Reflection: Will I ever feel ready?

Reflection: Will I ever feel ready?

Two and a bit weeks into lockdown and I’ve finally come up for some air to take some time to think about CareBox and what things are going to look like after lockdown for me and for CareBox.  I remember writing these words when CareBox was still but a dream…

Care takes time.  It’s not always easy.  It’s about being.  It’s about being with someone.  It’s about being part of their journey and letting them know that you’re there for them.  It’s about courage and hope.  It’s about doing care.  It’s about having that un-rushed cup of tea (or 3) or taking a gentle walk together.   The heart of CareBox is about doing life together; it’s about being able to be real and vulnerable without judgment or expectations. One of my favourite parts of CareBox is being able to journal because I get to share stuff with you that’s come from a place of my own real experience of receiving care that has allowed me to heal and for that I’ll always be incredibly grateful.  It’s about allowing my mess to be my message…I believe we all go through stuff and by doing this we are then able to help others going through similar things.

When I wrote this statement our world was in full swing and the one thing we didn’t have readily available in our busy schedules was time.  But as I sit here wondering how I’m going to fill my next hour I realise what an interesting place I find myself in with CareBox.  Suddenly we all have quite a lot of time on our hands…I’m not sure about you but I seem to have mostly used it to fiddle around the house and garden a million times, drink copious amounts of tea, very unsuccessfully tried to home school my almost 10 year old and keep up with my teenage son who’s just in his own (loud) world most of the time.

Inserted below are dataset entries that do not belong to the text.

Definition with_region_columns (region_col : string) (admin : DataFrame) :
    DataFrame :=
  standard_names (add_region_columns region_col admin).

(** The body of the loop over the levels. *)
Definition level_table (admin : DataFrame) (available_indicators : list string)
    (level prefix : string) (id_length : nat) : DataFrame :=
  let level_data :=
    select_rows (λ r, value_eqb (cell r "region_type") (Str level)) admin in
  if Nat.eqb (nrows level_data) 0 then empty_frame
  else
    let id_col := lower level +:+ "_id" in
    let level_data := assign level_data id_col object
                        (λ r, str_apply (zfill id_length) (cell r "region_id")) in
    let rename_dict :=
      map (λ var, (var, prefix +:+ var))
          (List.filter (has_column level_data) available_indicators) in
    let level_data := rename_columns rename_dict level_data in
    let level_data := select_columns (id_col :: rename_dict.*2) level_data in
    drop_duplicates id_col level_data.

Definition levels : list (string * string * nat) :=
  [("Buurt", "b_", 8); ("Wijk", "w_", 6); ("Gemeente", "g_", 4)].
(** X5 (tools).  The first request carries the [ask_followup_question]
    tool, and only that tool, exactly when some input message is a plain
    string containing the tool's name; a message whose content is a list
    of blocks never counts, nor does the system prompt.  A request that
    follows the first carries no tools. *)
Theorem tools_follow_the_messages options env systemPrompt messages request later :
  submitted (Handler.createMessage targonModels targonDefaultModelId options env
               systemPrompt messages) = request :: later ->
  (mentionsFollowupTool messages
   <-> OpenAI.tools request = Some [Handler.askFollowupQuestionTool])
  /\ (~ mentionsFollowupTool messages <-> OpenAI.tools request = None)
  /\ Forall (fun retry => OpenAI.tools retry = None) later.
Proof.
  intros Hsub. rewrite <- mentionsTool_iff.
  assert (Hreq : exists maxTokens msgs model,
             request = Handler.firstRequest model maxTokens msgs messages
             /\ (later = [] \/ later = [Handler.simpleRequest model msgs])).
  { destruct (createMessage_paths options env systemPrompt messages)
      as [H | [H | (maxTokens & _ & Hcases)]];
      [rewrite H in Hsub; discriminate | rewrite H in Hsub; discriminate |].
    cbv zeta in Hcases.
    destruct Hcases as [[_ H] | [(error & _ & _ & H) | [(error & _ & _ & _ & H)
                       | (error & retryError & _ & _ & _ & H)]]];
      rewrite H in Hsub; simpl in Hsub; inversion Hsub; eauto 6. }
  destruct Hreq as (maxTokens & msgs & model & -> & Hlater). simpl OpenAI.tools.
  split; [|split].
  - destruct (existsb Handler.mentionsTool messages); split; congruence.
  - destruct (existsb Handler.mentionsTool messages); split; congruence.
  - destruct Hlater as [-> | ->]; repeat constructor.
Qed.

(** The usage object that counts is the last one delivered. *)
Lemma lastUsage_last (pre post : list OpenAI.Chunk) (chunk : OpenAI.Chunk)
  (u : OpenAI.Usage) :
  Handler.usageOf chunk = Some u ->
  Forall (fun c => Handler.usageOf c = None) post ->
  lastUsage (pre ++ chunk :: post) = Some u.
Proof.
  intros Hu Hpost. induction pre as [|c pre IH]; simpl.
  - now rewrite (HandlerFacts.lastUsage_none _ Hpost).
  - now rewrite IH.
Qed.

(** X6 (usage).  When the events of the first stream carry several usage
    objects, the summary of a call that returns reports the counts of
    the last of them, a missing (or zero) count as 0, and their sum;
    earlier usage objects are overwritten, and on the retry path the
    second stream's are not read. *)
Theorem last_usage_wins options env systemPrompt messages request later
  (pre post : list OpenAI.Chunk) (chunk : OpenAI.Chunk) (u : OpenAI.Usage) :
  let run := Handler.createMessage targonModels targonDefaultModelId options env
               systemPrompt messages in
  let countIn := orNumber (OpenAI.prompt_tokens u) 0 in
  let countOut := orNumber (OpenAI.completion_tokens u) 0 in
  submitted run = request :: later ->
  completion run = Returned ->
  delivered (client env 0%nat request) = pre ++ chunk :: post ->
  Handler.usageOf chunk = Some u ->
  Forall (fun c => Handler.usageOf c = None) post ->
  exists before summary,
    yielded run = before ++ [(ResponseSummary, summary)]
    /\ summaryField summary "tokensIn" = Some (Json.JNum countIn)
    /\ summaryField summary "tokensOut" = Some (Json.JNum countOut)
    /\ summaryField summary "tokensTotal" = Some (Json.JNum (countIn + countOut)).
Proof.
  intros run countIn countOut Hsub Hret Hev Hu Hpost.
  destruct (createMessage_paths options env systemPrompt messages)
    as [H | [H | (maxTokens & _ & Hcases)]]; fold run in H || idtac;
    [rewrite H in Hsub; discriminate | rewrite H in Hsub; discriminate |].
  cbv zeta in Hcases. fold run in Hcases.
  match type of Hcases with
  | context [Handler.consume ?body initialProgress (delivered (client env 0%nat ?r))] =>
      assert (Hr : request = r);
      [| pose proof (HandlerFacts.consume_first_usage (strPositive env)
                       (delivered (client env 0%nat r)) initialProgress) as [Hin Hout];
         cbv zeta in Hin, Hout; rewrite <- Hr in Hin, Hout, Hcases;
         rewrite Hev in Hin, Hout;
         rewrite (lastUsage_last pre post chunk u Hu Hpost) in Hin, Hout;
         rewrite <- Hev in Hin, Hout ]
  end.
  { destruct Hcases as [[_ H] | [(error & _ & _ & H) | [(error & _ & _ & _ & H)
                       | (error & retryError & _ & _ & _ & H)]]];
      rewrite H in Hsub; simpl in Hsub; now inversion Hsub. }
  destruct Hcases as [[_ H] | [(error & _ & _ & H) | [(error & _ & _ & _ & H)
                     | (error & retryError & _ & _ & _ & H)]]];
    rewrite H in Hret |- *; simpl in Hret; try discriminate Hret; simpl yielded.
  - eexists _, (snd (summaryChunk _ _ _)). split; [reflexivity|].
    rewrite !RoundTripFacts.summaryField_summaryChunk. simpl Json.getOwn.
    rewrite Hin, Hout. repeat split; reflexivity.
  - eexists _, (snd (summaryChunk _ _ _)). split; [now rewrite app_assoc|].
    rewrite !RoundTripFacts.summaryField_summaryChunk. simpl Json.getOwn.
    cbn [seenIn seenOut]. rewrite Hin, Hout. repeat split; reflexivity.
Qed.
(** * gitlab2jira: the two Markdown-to-Jira converters

    A shallow embedding of [src/markdown2jira.py] (the list hierarchy
    reconstructor [markdown_to_jira]) and of [src/convert.py] (the pattern
    rewriter [convert_gitlab_to_jira]), and the properties of both.

    A Python [str] is modelled as a [string] whose characters are the code
    points 0..255.  A Python call either returns a value or raises; the
    only exception either function can raise is [IndexError]. *)

From Stdlib Require Import String Ascii List Arith Bool Lia.
Import ListNotations.
Open Scope string_scope.

(** ** Results of Python calls *)

Inductive exn : Type := IndexError.

Inductive result (A : Type) : Type :=
| Ok (a : A)
| Raise (e : exn).
Arguments Ok {A} a.
Arguments Raise {A} e.

Definition bind {A B : Type} (r : result A) (k : A -> result B) : result B :=
  match r with
  | Ok a => k a
  | Raise e => Raise e
  end.

Notation "x <- r ;; k" := (bind r (fun x => k))
  (at level 61, r at next level, right associativity).

(** ** The [str] methods the two programs call *)

Module PyStr.

Definition LF : ascii := "010"%char.

(** The text of one line break, what Python writes ['\n']. *)
Definition nl : string := String LF EmptyString.

(** [str.isspace] on one character, which is also what [\s] matches:
    TAB..CR, FS..US, SPACE, NEL and NBSP below code point 256. *)
Definition isspace (c : ascii) : bool :=
  let n := nat_of_ascii c in
  (((9 <=? n) && (n <=? 13)) || ((28 <=? n) && (n <=? 32))
   || (n =? 133) || (n =? 160))%nat.

(** [s.lstrip()] *)
Fixpoint lstrip (s : string) : string :=
  match s with
  | EmptyString => EmptyString
  | String c s' => if isspace c then lstrip s' else s
  end.

(** [s.startswith(p)] and [s.startswith((p1, ..., pn))] *)
Definition startswith (s p : string) : bool := prefix p s.

Definition startswith_any (s : string) (ps : list string) : bool :=
  existsb (startswith s) ps.

(** Puts [c] in front of the first piece of a split. *)
Definition cons_head (c : ascii) (pieces : list string) : list string :=
  match pieces with
  | [] => [String c EmptyString]
  | h :: t => String c h :: t
  end.

(** [s.split(sep)] for a one-character separator. *)
Fixpoint split (sep : ascii) (s : string) : list string :=
  match s with
  | EmptyString => [EmptyString]
  | String c s' =>
      if Ascii.eqb c sep then EmptyString :: split sep s'
      else cons_head c (split sep s')
  end.

(** [s.split(sep, 1)]: at most one cut, at the first separator. *)
Fixpoint split_once (sep : ascii) (s : string) : list string :=
  match s with
  | EmptyString => [EmptyString]
  | String c s' =>
      if Ascii.eqb c sep then [EmptyString; s']
      else cons_head c (split_once sep s')
  end.

(** [l[i]], which raises [IndexError] out of range. *)
Definition index {A : Type} (l : list A) (i : nat) : result A :=
  match nth_error l i with
  | Some a => Ok a
  | None => Raise IndexError
  end.
Lemma upload_all_metrics_tally_witness :
  AWSUploader.success
    (AWSUploader.upload_all_metrics put_accepts_all "2025-11-05T09:00:00" 1762333200
       (Some upload_dir) None []) = 2%nat
  ∧ AWSUploader.failed
      (AWSUploader.upload_all_metrics put_accepts_all "2025-11-05T09:00:00" 1762333200
         (Some upload_dir) None []) = 1%nat
  ∧ length (AWSUploader.candidate_files (Some upload_dir) None) = 3%nat
  ∧ AWSUploader.upload_metrics_file put_accepts_all "2025-11-05T09:00:00" 1762333200
      [] (Document traffic_indicators_shaped) = ([], false).
Proof.
  destruct (upload_all_metrics_tally put_accepts_all "2025-11-05T09:00:00" 1762333200
              (Some upload_dir) None []) as (Hmissing & _ & Hsum & _ & _).
  split; [vm_compute; reflexivity|]. split; [vm_compute; reflexivity|].
  split; [vm_compute; reflexivity|].
  apply (Hmissing [] _). left. reflexivity.
Defined.

(** The files after the one that fails are still uploaded. *)
Example upload_continues_after_failure :
  map (λ item, Py.get item "metric_type" JNull)
      (AWSUploader.table
         (AWSUploader.upload_all_metrics put_accepts_all "2025-11-05T09:00:00"
            1762333200 (Some upload_dir) None []))
  = [Ok (JStr "bikes"); Ok (JStr "weather")].
Proof. vm_compute. reflexivity. Qed.

(** ** File names *)

Section file_names.

Lemma append_nil_l (s : string) : "" +:+ s = s.
Proof. reflexivity. Qed.

Lemma append_cons (c : ascii) (a b : string) : String c a +:+ b = String c (a +:+ b).
Proof. reflexivity. Qed.

Lemma append_assoc (a b c : string) : (a +:+ b) +:+ c = a +:+ b +:+ c.
Proof.
  induction a as [|x a IH]; [reflexivity|].
  rewrite !append_cons, IH. reflexivity.
Qed.

Lemma split_nonempty (sep : ascii) (s : string) : Str.split sep s ≠ [].
Proof.
  destruct s as [|c s]; simpl; [discriminate|].
  destruct (Ascii.eqb c sep); [discriminate|].
  destruct (Str.split sep s); discriminate.
Qed.

Lemma split_clean (sep : ascii) (s : string) :
  has_char sep s = false → Str.split sep s = [s].
Proof.
  induction s as [|c s IH]; simpl; [reflexivity|].
  intros H. apply orb_false_iff in H as [Hc Hs].
  rewrite Hc, (IH Hs). reflexivity.
Qed.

I miss making my boxes and filling them with beautiful goodies.  I miss writing the personal notes included in a box.  I miss not going into the office and chatting to others.  As much as I miss all of this I have to be honest with myself and wonder if I would have been ready for lockdown to end on the original date…Honestly I don’t think I would’ve felt ready.  I

If I’m honest with myself, would I have been ready to come out of lockdown on the original date…I don’t think so.  I remember when we first started lockdown it was all very uncertain and unknown and I wanted it to be over as soon as possible.  Now I realise for me it’s going to take some getting used to as we navigate our new norm whatever that may look like…

Getting back to my original thought…we now all have a whole lot of time but we’re unable to reach out physically to show care in a way we’ve always been able to.  It’s the personal touch.  The gentleness.  The physical presence. My questions include:  when will I be able to deliver a CareBox to someone again?  Chatting to my aunt earlier she said something quite profound that we’ve become scared of encountering other people at the moment.  Denton’s experience when he has popped out to get some groceries is that while he’s in an aisle and someone turns to come down the same aisle they take one look at him and literally back pedal out of there and go down the next aisle.  Hmmmm…there’s a deep set fear and this is going to take some time to change.  I’m in my safe bubble at the moment…but so many people aren’t in a safe bubble and risk it all so that I can stay in my safe bubble.  Thank you.  But it’s going to change when we have to start coming out of our bubbles and how we’re going to choose to interact with people and do our day to day life.  This really is a moment in time none of us will ever forget and we will each have our own lockdown story to tell.  Will our story be driven by fear or by love?